In this study, an attempt has been made to evaluate the structural basis of the involvements of SoxY, SoxZ and SoxF in binding and their role in sulfur oxidation process. It has been documented from experimental studies that SoxF might function as an activator of the SoxY–Z protein complex [5]. In order to predict the molecular basis of interactions of SoxF with the SoxY–Z protein complex in Hydrogenophilus thermoluteolus, the three dimensional structures of the SoxY, SoxZ and SoxF proteins have been generated using homology modelling. After building the three dimensional structures of the proteins, protein-protein dockings have been used to first generate the SoxY–Z protein complex and then SoxY–Z–F protein complex. The interaction patterns of SoxY and SoxZ have been elucidated by protein-protein docking and P.I.C webserver. The interaction schemes revealed the presence of non-covalent interaction mainly ionic, hydrophobic and hydrogen bonding interactions in the protein complex. Mainly ionic interaction between SoxY and SoxZ protein would help in the binding of the sulfur anion to the SoxY protein. From the interaction pattern of SoxY–Z–F protein complex it has been established that SoxF interacts strongly with SoxY–Z complex with the mode of interactions being mainly non covalent in nature. Thereby, SoxF helps SoxZ in binding thiosulfate. The sulfur ligand binding domain in SoxZ protein becomes more exposed when SoxF protein binds to the SoxY–Z protein complex. In this way, SoxF protein tries to activate the SoxY–Z protein complex. Before SoxF protein binds to SoxY–Z protein complex, the sulfur ligand binding domain of SoxZ protein remains buried inside the SoxY–Z protein complex.

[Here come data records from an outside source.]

Lemma run_life n st saved es n' hs : node_life n st saved → run n es = Some (n', hs) →
  Forall event_typed es → forallb (λ e, negb (is_save e)) es = true → node_life n' (st ++ hs) saved.
Proof.
  revert n st hs. induction es as [|e es IH]; intros n st hs Hl Hr Ht Hes; cbn [run] in Hr.
  { injection Hr as <- <-. by rewrite app_nil_r. }
  apply andb_prop in Hes as [He Hes]. apply bind_Some in Hr as ([n1 h1] & H1 & Hr).
  apply bind_Some in Hr as ([n2 h2] & H2 & Hr). injection Hr as <- <-. rewrite app_assoc.
  apply Forall_cons in Ht as [Ht1 Ht2]. apply (IH n1); [|done..].
  eapply nl_step; [exact Hl|done| |exact H1]. by intros io ->.
Qed.

Lemma session_typed : Forall event_typed session.
Proof. repeat constructor; apply (blake3_256 (C:=lawful_crypto)). Qed.

(** The run of the session from the first boot, its snapshot, and the node restarted from it. *)
Abbreviation restarted :=
  (n0 ← first_boot;
   nh ← run n0 session;
   n' ← boot 3 (from_seed 9) true (n_file (save_snapshot nh.1 good_io)) 9 10;
   Some (n0, nh, n')).

Definition restarted_ok (r : Node * (Node * list N) * Node) : bool :=
  bool_decide (r.1.2.2 = [ss_hash quiet_wave])
  && is_ok (save good_io (osc (n_api r.1.2.1)) (n_file r.1.2.1)).2.

(** The restarted node, with what its life settled. *)
Lemma restarted_life : ∃ n, node_life n [ss_hash quiet_wave] [ss_hash quiet_wave].
Proof.
  assert (Hs : restarted_ok <$> restarted = Some true) by (vm_compute; reflexivity).
  destruct (checked_option _ _ Hs) as ([[n0 [n1 hs]] n2] & Hr & Hc).
  apply andb_prop in Hc as [Hh%bool_decide_eq_true Hok]. cbn [fst snd] in *. subst hs.
  apply bind_Some in Hr as (m0 & Hb0 & Hr). apply bind_Some in Hr as (nh & Hrun & Hr).
  apply bind_Some in Hr as (m2 & Hb2 & Hr). apply (inj Some), pair_eq in Hr as [[-> ->]%pair_eq ->]. cbn [fst] in *.
  pose proof (nl_boot _ _ _ _ _ _ Hb0) as L0.
  pose proof (run_life _ _ _ _ _ _ L0 Hrun session_typed eq_refl) as L1.
  pose proof (nl_save _ _ _ good_io L1) as L2. rewrite Hok in L2.
  exists n2. exact (nl_restart _ _ _ _ _ _ _ _ _ L2 Hb2).
Qed.


End sample.
(* ===== verification/Server.v ===== *)
(** * The API server (src/src/api/server.rs)

    The token bucket in front of every route, in binary64 as the source computes it, and
    the server as the node behind it.  Proved, roundings included: the bucket stays between
    nothing and its capacity; whatever the times of the requests, at most 600 of them plus
    300 a second are let through; a request that comes four milliseconds after the last one
    is let through; and a request that is refused reaches nothing behind the bucket.  CORS,
    the body limit, the timeout, binding and serving are the web framework's. *)
From S2P Require Import Prelude F64 Bytes Value Crypto Signals Merkle Stake Rewards Certificate.
From S2P Require Import Metabolic ModArith Ntt WaveField Domain Dag DagOrder Evm Oscillator Synthesis Settlement.
From S2P Require Import Persistence Typing Api EvmRpc ApiTyping Node.
Local Open Scope N_scope.

(** ** The bucket *)

Definition NANOS_PER_SEC : N := 1000000000.

(** [Duration::as_secs_f64], of a duration in nanoseconds. *)
Definition as_secs_f64 (ns : N) : f64 :=
  f64_add (f64_of_N (ns / NANOS_PER_SEC)) (f64_div (f64_of_N (ns mod NANOS_PER_SEC)) (f64_of_N NANOS_PER_SEC)).

(** Instants are nanoseconds of the monotonic clock. *)
Record TokenBucket := { tokens : f64; last_update : N; rate_per_sec : f64; capacity : f64 }.

Definition bucket_new (rate cap : f64) (now : N) : TokenBucket :=
  {| tokens := cap; last_update := now; rate_per_sec := rate; capacity := cap |}.

(** [duration_since] is zero when the instant is later, as the subtraction is. *)
Definition allow (b : TokenBucket) (now : N) : TokenBucket * bool :=
  let elapsed := as_secs_f64 (now - last_update b) in
  let t := f64_min (f64_add (tokens b) (f64_mul elapsed (rate_per_sec b))) (capacity b) in
  let with_tokens t := {| tokens := t; last_update := now; rate_per_sec := rate_per_sec b; capacity := capacity b |} in
  if f64_ge t f64_one then (with_tokens (f64_sub t f64_one), true) else (with_tokens t, false).

Inductive limited := TOO_MANY_REQUESTS.

(** [rate_limit_middleware]: what is behind the bucket runs on its state only when allowed. *)
Definition rate_limit_middleware {S R} (next : S → S * R) (b : TokenBucket) (s : S) (now : N)
    : TokenBucket * S * result limited R :=
  let '(b, allowed) := allow b now in
  if allowed then let '(s, r) := next s in (b, s, Ok r) else (b, s, Err TOO_MANY_REQUESTS).

(** The bucket [start_api_server] makes. *)
Definition api_bucket (now : N) : TokenBucket := bucket_new (f64_of_N 300) (f64_of_N 600) now.

(** ** Bounds *)

Local Open Scope Z_scope.
Local Abbreviation O := scale.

The results from this study, may lead to an elucidation of the structural basis behind the molecular functions of these proteins. This model provides a rational platform to design experiments for the determination of the contribution of the various amino acid residues in SoxY, SoxZ and SoxF proteins to predict the molecular basis of their interactions in sulfur oxidation mechanism.